Le Japon a enregistré un déficit commercial record en 2012, son premier solde négatif annuel vis-à-vis de l'Union Européenne et le pire jamais atteint avec la Chine, une situation grave qui conforte l'action du Premier ministre Shinzo Abe mais risque aussi de lui donner du fil à retordre.
A cause d'une piètre conjoncture économique internationale, d'un yen enflammé et de frictions diplomatiques avec l'Empire du Milieu, le Japon, habitué à afficher des excédents presque insolents, s'est enlisé pour la deuxième année de suite dans le rouge.
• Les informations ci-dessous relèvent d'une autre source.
(* ===== verification/SearchSizes.v ===== *)
(** * The sizes of the search segments

    [exactSearchSegmentSize] adds up what a segment of exact keys will take
    without encoding it, so that a bucket that is too large is split first. *)

From S2P Require Import Prelude GoString GoSha256 GoJson CatalogModel SearchText CatalogChildren SearchIndex.

Definition entry_size (e : SearchExactEntryV1) : Z := Z.of_nat (length (render (exact_entry_json e))).
Definition segment_size (entries : list SearchExactEntryV1) : Z :=
  Z.of_nat (length (render (exact_segment_json (exact_segment entries)))).

(** The entries of a list with the commas between them. *)
Definition joined_size (entries : list SearchExactEntryV1) : Z :=
  Z.of_nat (length (render_seq render (exact_entry_json <$> entries))).

Lemma joined_size_cons e entries :
  joined_size (e :: entries) = entry_size e + (if entries is [] then 0 else 1 + joined_size entries).
Proof.
  unfold joined_size, entry_size. destruct entries as [|e' entries]; [cbn; lia|].
  cbn [fmap list_fmap]. rewrite render_seq_cons, length_app. cbn [length fmap list_fmap]. lia.
Qed.

(** What stands around the entries of a segment. *)
Definition envelope : list Z := render (exact_segment_json (exact_segment [])).

Lemma segment_text l :
  render (exact_segment_json (exact_segment l))
  = take (length envelope - 2) envelope ++ render_seq render (exact_entry_json <$> l) ++ [93; 125].
Proof.
  assert (E : render (exact_segment_json (exact_segment l))
    = take (length envelope - 2) envelope ++ (render_seq render (exact_entry_json <$> l) ++ [93]) ++ [125]) by reflexivity.
  by rewrite E, <-app_assoc.
Qed.

Lemma segment_size_joined entries : segment_size entries = segment_size [] + joined_size entries.
Proof.
  unfold segment_size, joined_size. rewrite (segment_text entries), !length_app.
  assert (length (take (length envelope - 2) envelope) + 2 = length (render (exact_segment_json (exact_segment []))))%nat by (vm_compute; reflexivity).
  cbn [length]. lia.
Qed.

Lemma sum_entries_exact entries total first :
  0 ≤ total → total + (if first : bool then 0 else 1) + joined_size (ex_entry <$> entries) ≤ max_uint64 →
  sum_entries total first entries
  = Ok (total + (if entries is [] then 0 else (if first then 0 else 1) + joined_size (ex_entry <$> entries))).
Proof.
  revert total first. induction entries as [|e entries IH]; intros total first Ht Hmax.
  { cbn [sum_entries]. unfold mret, res_ret. f_equal. lia. }
  rewrite fmap_cons, joined_size_cons in *. cbn [sum_entries].
  fold (entry_size (ex_entry e)). set (size := entry_size (ex_entry e)) in *.
  assert (0 ≤ size) by (unfold size, entry_size; lia).
  assert (Hrest : 0 ≤ joined_size (ex_entry <$> entries)) by (unfold joined_size; lia).
  set (rest := match ex_entry <$> entries with [] => 0 | _ :: _ => _ end) in *.
  assert (0 ≤ rest) by (unfold rest; revert Hrest; clear; destruct (ex_entry <$> entries); lia).
  assert (Ew : (if first then total else wrap64 (total + 1)) = total + (if first then 0 else 1)).
  { destruct first; [lia|]. unfold wrap64, max_uint64 in *. assert (0 ≤ total + 1 < 2 ^ 64) by lia. by rewrite Z.mod_small. }
  rewrite Ew. set (carry := if first then 0 else 1) in *. assert (0 ≤ carry) by (unfold carry; destruct first; lia).
  destruct (Z.ltb_spec (max_uint64 - (total + carry)) size); [lia|]. cbn [throw_if mbind res_bind].
  destruct entries as [|e' entries].
  - cbn [sum_entries]. unfold mret, res_ret, rest. cbn [fmap list_fmap]. f_equal. lia.
  - change rest with (1 + joined_size (ex_entry <$> e' :: entries)) in *. rewrite IH; [f_equal; lia|lia|]. lia.
Qed.

(** The estimate lacks the two brackets of the list of entries. *)
Lemma estimate_two_short entries :
  entries ≠ [] → segment_size (ex_entry <$> entries) ≤ max_uint64 →
  exactSearchSegmentSize entries = Ok (segment_size (ex_entry <$> entries) - 2).
Proof.
  intros Hne Hmax. unfold exactSearchSegmentSize. fold (segment_size []). rewrite (segment_size_joined (ex_entry <$> entries)) in *.
  assert (segment_size [] = 50) as E50 by (vm_compute; reflexivity). rewrite E50 in *. change (50 <? 2) with false. cbn [throw_if mbind res_bind].
  rewrite sum_entries_exact by (cbv iota; lia). destruct entries as [|e entries]; [done|]. f_equal. cbv iota. lia.
Qed.

(** C40: A bucket of exact keys that is at most two bytes too large ends the build.
    The estimate of its size leaves out the two brackets of its list, so it is
    not split by the next digit of the digests, and the segment is then refused,
    whatever parts it could be split into. *)
Theorem full_bucket_not_split segmentLimit levels prefix entries :
  entries ≠ [] → segment_size (ex_entry <$> sort_entries entries) ≤ max_uint64 →
  segmentLimit < segment_size (ex_entry <$> sort_entries entries) ≤ segmentLimit + 2 →
  emit_exact segmentLimit levels prefix entries
  = Fail (Errorf "exact search bucket %q exceeds segment bytes" [EStr prefix]).
Proof.
  intros Hne Hmax [Hlow Hhigh].
  destruct levels as [|levels]; cbn [emit_exact]; (rewrite estimate_two_short; [|by intros ?%sort_by_nil|done]); cbn [mbind res_bind];
    (destruct (Z.leb_spec (segment_size (ex_entry <$> sort_entries entries) - 2) segmentLimit); [|lia]);
    unfold exact_artifact; fold (segment_size (ex_entry <$> sort_entries entries));
    by (destruct (Z.ltb_spec segmentLimit (segment_size (ex_entry <$> sort_entries entries))); [|lia]).
Qed.

(** Two keys in segments of 103 and 127 bytes, of 181 together: the build fails
    with a limit of 180 bytes and succeeds with 178. *)
Definition hot_entries : list exactSearchEntry :=
  [exact_entry "pet" {[1 := 1; 2 := 2]}; exact_entry "store" {[3 := 1]}].

Lemma full_bucket_not_split_witness :
  emit_exact 180 64 "" hot_entries = Fail (Errorf "exact search bucket %q exceeds segment bytes" [EStr ""])
  ∧ is_ok (emit_exact 178 64 "" hot_entries) = true.
Proof.
  split; [|by vm_compute].
  assert (segment_size (ex_entry <$> sort_entries hot_entries) = 181) as E by (vm_compute; reflexivity).
  apply (full_bucket_not_split 180 64 "" hot_entries); [done|rewrite E; unfold max_uint64; lia|rewrite E; lia].
Defined.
Cette fois son déficit commercial a presque triplé à 6.927,3 milliards de yens (58 milliards d'euros) par rapport à celui, déjà exceptionnel, de la catastrophique année 2011, saccagée par le séisme, le tsunami et l'accident nucléaire du 11 mars.
Ce trou sans précédent est dû à la chute des exportations (malmenées par la crise d'endettement en Europe, la cherté du yen et la décélération de l'activité mondiale), et à une facture énergétique gonflée par les importations de gaz et autres carburants compensant l'arrêt quasi total des 50 réacteurs nucléaires de l'archipel.
"Les perspectives d'un retour dans le vert restent des plus incertaines", prévient Jun Kawakami de Mizuho Securities.
Selon lui, le récent affaiblissement du yen face au dollar ne corrigera pas dans l'immédiat le déséquilibre de la balance commerciale du Japon, même s'il est de nature à stimuler les exportations.
"Il faut environ six mois pour qu'un recul de la devise ait un effet notable, et toute embellie réelle des exportations résultera non des mouvements de devises mais d'une amélioration fondamentale de l'économie mondiale", ajoute M. Kawakami dans un entretien avec l'agence Dow Jones Newswires.
Du coup, on comprend mieux la priorité affichée d'emblée par le Premier ministre Shinzo Abe au pouvoir depuis fin décembre: redresser l'économie en misant d'abord sur la relance intérieure par des dispositions budgétaires et en forçant la main de la banque centrale pour qu'elle ouvre encore davantage les vannes monétaires afin de combattre la déflation lancinante et d'affaiblir le yen.
Les chiffres publiés jeudi renforcent aussi la conviction de M. Abe que les sociétés nippones manquent de compétitivité et d'inventivité.
Enfin ces mauvaises statistiques fortifient la volonté du pro-nucléaire chef de gouvernement de redémarrer dès que possible des réacteurs atomiques jugés sûrs, afin de réduire les ruineuses importations énergétiques.
Au cours de l'année dernière, les importations ont progressé de 3,8% en valeur (+2,1% en volume) à 70.672 milliards de yens (603 milliards d'euros), dopées par les achats de gaz et pétrole ainsi que par les arrivages de téléphones portables assemblés à l'étranger, par souci de coûts.
Les exportations annuelles, elles, ont diminué de 2,7% en valeur (-4,5% en volume) à 63.744,6 milliards de yens (545 milliards de yens), malgré un rebond des ventes de véhicules, à cause de moindres expéditions vers l'Europe et vers la Chine.
2012 aura aussi été marquée pour le Japon par son premier déficit commercial annuel avec l'Union Européenne (UE), certes peu important (1,25 milliard d'euros) mais symptomatique.
Avec la Chine, il a enregistré son plus important déficit historique, avec un solde négatif qui a plus que doublé à 3.521,3 milliards (30 milliards d'euros) à cause du ralentissement économique et de frictions diplomatiques sino-japonaises au sujet d'îles de mer de Chine orientale partiellement nationalisées par le Japon mais revendiquées par Pékin.
Le fait que les exportations vers la Chine aient pâti de ce contentieux est d'autant plus ennuyeux qu'en raison des incursions répétées de navires chinois, d'aucuns craignent un incident qui entraînerait une aggravation soudaine des relations bilatérales sur une question de souveraineté que M. Abe considère comme "non négociable".